= Data shown =

* * *

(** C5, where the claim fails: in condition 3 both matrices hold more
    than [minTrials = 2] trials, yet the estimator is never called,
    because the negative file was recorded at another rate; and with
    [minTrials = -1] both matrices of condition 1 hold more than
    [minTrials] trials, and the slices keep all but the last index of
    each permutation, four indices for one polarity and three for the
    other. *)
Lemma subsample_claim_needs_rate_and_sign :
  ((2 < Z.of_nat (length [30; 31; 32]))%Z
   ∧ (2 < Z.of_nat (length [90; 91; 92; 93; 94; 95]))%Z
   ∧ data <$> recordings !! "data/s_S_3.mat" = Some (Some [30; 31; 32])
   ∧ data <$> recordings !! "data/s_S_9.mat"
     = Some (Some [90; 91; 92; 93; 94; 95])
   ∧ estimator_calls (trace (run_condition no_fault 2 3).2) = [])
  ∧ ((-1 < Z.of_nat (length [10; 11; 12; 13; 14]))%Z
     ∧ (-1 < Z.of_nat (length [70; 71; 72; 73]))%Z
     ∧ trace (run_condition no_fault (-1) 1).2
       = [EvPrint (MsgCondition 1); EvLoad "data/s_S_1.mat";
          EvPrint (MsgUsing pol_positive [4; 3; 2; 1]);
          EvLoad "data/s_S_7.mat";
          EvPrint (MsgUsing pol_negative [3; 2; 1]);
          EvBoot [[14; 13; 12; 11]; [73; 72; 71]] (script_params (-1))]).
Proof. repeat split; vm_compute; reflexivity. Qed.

* * *

= How to complete this task =
Please return each line of the data above in which the word "more" occurs.

= Response below =
(** C5, where the claim fails: in condition 3 both matrices hold more
    [minTrials = -1] both matrices of condition 1 hold more than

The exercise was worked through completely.